Она знала, что сама виновата.
Элла не могла вспомнить, каким образом машинка попала в ее сумку. Ну да, она ее разглядывала. Но ведь не трогала же. Ее руки тут ни при чем — они бы помнили прикосновение пластика, если бы схватили ее и сунули под кроссовки.
Должно быть, она заставила машинку перенестись в сумку. Заставила, хотя и не хотела этого. Может, потому, что знала, что она очень ценная — то есть
Кажется, с этой машинкой было что-то связано, какое-то воспоминание, но какое — она не знала. Какая-то тень в сознании, образ, до которого нельзя было дотянуться. Похоже на историю с дверью и разбитым стеклом — да, она в тот момент как бы грезила наяву, но за этим стояло нечто большее. Так бывает, когда пытаешься вспомнить имя, которое знал, но забыл. Элле казалось, что она задремывала, забывалась на мгновение — как раз тогда, когда разлетелась дверь и исчезла машинка.
Она сунула в рот распухший палец. Запах вареной картошки снизу смешивался с запахами ее комнаты — она проголодалась и мечтала о еде, что сейчас стоит на столе.
Когда мать постучала в дверь и скучным голосом произнесла: «Твой отец желает, чтобы ты поужинала», — Элла не посмела ответить. Она услышала, как тарелка звякнула об пол, и постепенно стихли шаги за дверью.
На тарелке была вареная картошка и сосиски с подливкой. Все давно остыло и засохло. Элла, как преступница, уселась на краешек кровати со своим закаменевшим ужином — впрочем, она считала, что и такого не заслуживала.
Ощущение сытости заставило ее почувствовать себя мошенницей. Ей стало легче — а ведь так не должно быть. Это похоже на жульничество — лишнее преступление вдобавок ко всем, совершенным за этот пропащий день.
Отец хотел, чтобы она поела, — наверно, он ее простил, хотя Элла и не понимала, почему. Она же не попросила прощения. Она не знала, за что извиняться. Конечно, все случившееся — ее вина, но как сделать так, чтобы это не повторилось?
— Попросить прощения, — всегда говорил Кен ей и Фрэнку, — значит пообещать, что не будешь так поступать впредь. Покаяться — это означает пообещать, что такое больше никогда не повторится.
Бог тоже не простит ее, пока она не попросит прощения. Для того и нужны молитвы, она это знала.
Съев свой ужин, она только сделала еще хуже. Нельзя было позволять себе есть. Это неправильно! Может быть, она и не могла запретить себе красть машинку, но отказаться от ужина она могла!
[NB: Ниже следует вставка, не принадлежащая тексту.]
(* ===== verification/HttpNet.v ===== *)
(** * base/httpbase.cc, base/httpserver.cc: an HTTP message from end to end

    A sending and a receiving HttpBase, each on its stream, with any plan of
    the streams and documents: what the receiver tells its owner is the
    message that the sender was given. *)

From stdpp Require Import list option.
From S2P Require Import Prelude StringEncode StringConv StreamIo HttpCommon HttpParser HttpBase HttpRecv HttpSend HttpWire HttpServer.
Open Scope jingle_scope.

Module HttpNet.
Import StreamIo StringConv HttpCommon HttpParser HttpBase HttpRecv HttpSend HttpWire HttpServer.

(** An object with a stream and no transaction. *)
Definition idle (t : t) : Prop := mode_ t = HM_NONE /\ isConnected t = true /\ doc_stream_ t = false.
(** A stream that takes bytes, or will, and has taken none. *)
Definition fresh (content : bytes) (fuel : nat) (t : t) : Prop :=
  exists s, http_stream_ t = Some s /\ state s = SS_OPEN /\ written s = [] /\ planned (writes s) = true /\ no_eos (writes s) /\
    (plan_left (writes s) + length content < fuel)%nat.
(** The document of a message to be sent. *)
Definition carries (m : HttpData) (content : bytes) : Prop :=
  match document m with Some d => unread d = content | None => content = [] end.
(** A callback that does not open the document stream and gives documents
    that take their data. *)
Definition plain (f : notify) : Prop := notify_ok (Some f) /\ notify_plain (Some f) /\ notify_steady (Some f).

(** Sending a message and what happens then; receiving one. *)
Definition sends (f : notify) (fuel : nat) (t : t) (m : HttpData) (ops : list op) : res HttpBase.t :=
  bind (send (Some f) fuel t m) (fun t => run_ops (Some f) fuel t ops).
Definition receives (f : notify) (fuel : nat) (t : t) (data : HttpData) (ops : list op) : res HttpBase.t :=
  bind (recv (Some f) t data fuel) (fun t => run_ops (Some f) fuel t ops).

Lemma sends_result f fuel t m content ops : idle t -> fresh content fuel t -> carries m content -> fits m = true ->
  Forall (send_op_ok content fuel) ops -> send_result m content (log t) fuel (sends f fuel t m ops).
Proof.
  intros (Hm & _ & _) (s & Hh & Ho & Hw & Hp & Hs & Hf) Hc Hfit Hops. unfold sends.
  pose proof (send_session (Some f) eq_refl m content (log t) Hfit fuel t s Hm Hh Ho Hw Hp Hs Hf eq_refl Hc) as H.
  destruct (send (Some f) fuel t m) as [t1| |]; cbn [bind]; [|done..]. by apply run_send.
Qed.

Lemma receives_session f fuel t data docs_ok net_ok open_ok ops : plain f -> idle t ->
  (docs_ok -> match document data with Some d => steady (writes d) | None => True end) ->
  (net_ok -> no_error (reads_http t)) -> (open_ok -> all_lasting (reads_http t)) -> Forall (op_ok docs_ok net_ok open_ok) ops ->
  exists t', receives f fuel t data ops = Ret t' /\
    session (Some f) docs_ok net_ok open_ok data (log t) (unread_http t ++ concat (map arrived ops)) t'.
Proof.
  intros (Hn & Hp & Hs) (Hm & Hc & Hd) Hdoc Hne Hla Hops. unfold receives.
  destruct (recv_session (Some f) Hn eq_refl Hp Hs docs_ok net_ok open_ok data (log t) fuel t Hm Hc Hd eq_refl Hdoc Hne Hla) as (t1 & E & H).
  rewrite E. cbn [bind]. by apply (run_session (Some f) Hn eq_refl Hp Hs).
Qed.

(** ** Sending *)

(** What has been written is a beginning of the text of the message, for
    some way to cut the document. *)
Definition partial_text (m : HttpData) (content w : bytes) : Prop :=
  exists queued left pieces fin rest, headers_ m = queued ++ left /\ w `prefix_of` text m queued left (body_text (sends_chunks m) pieces fin) /\
    content = concat pieces ++ rest /\ (left <> [] -> pieces = []).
Сосиски с картошкой давили на желудок как могильная плита. Ей хотелось извергнуть их обратно, прямо на простыни.
Нельзя. Мама будет в ярости.
Не испытывая к себе ничего, кроме отвращения, Элла скорчилась в изножье кровати. Потом набралась храбрости, осторожно открыла дверь и выглянула. Все были внизу. Она прокралась по лестничной площадке, отчаянно желая, чтобы ее не услышали. В ванной тихонечко заперлась на задвижку и, уставившись в унитаз, представила себе застывшую подливку.
Первый приступ рвоты
Она вытерла унитаз бумажным полотенцем и спустила воду, потом умылась. Вот и все, с едой покончено. Она сделала, как хотел Кен, но осталась голодной. Голодной и несчастной.
Впервые за этот день Элла чувствовала, что хоть что-то сделала правильно.
Лежа в темной спальне своей любовницы, Кен Уоллис услышал, как что-то грохнуло.
Он сел в кровати и протянул руку туда, где должны были находиться пышные телеса Эйлиш. Но рядом ее не оказалось. Одеяло было откинуто, и его рука нащупала смятую простыню.
— Эйли? Это ты там, детка? — позвал он тем же тоном, каким звал бы собаку. Забавно — он-то был уверен, что не спит, однако не слышал, как она выскользнула из постели.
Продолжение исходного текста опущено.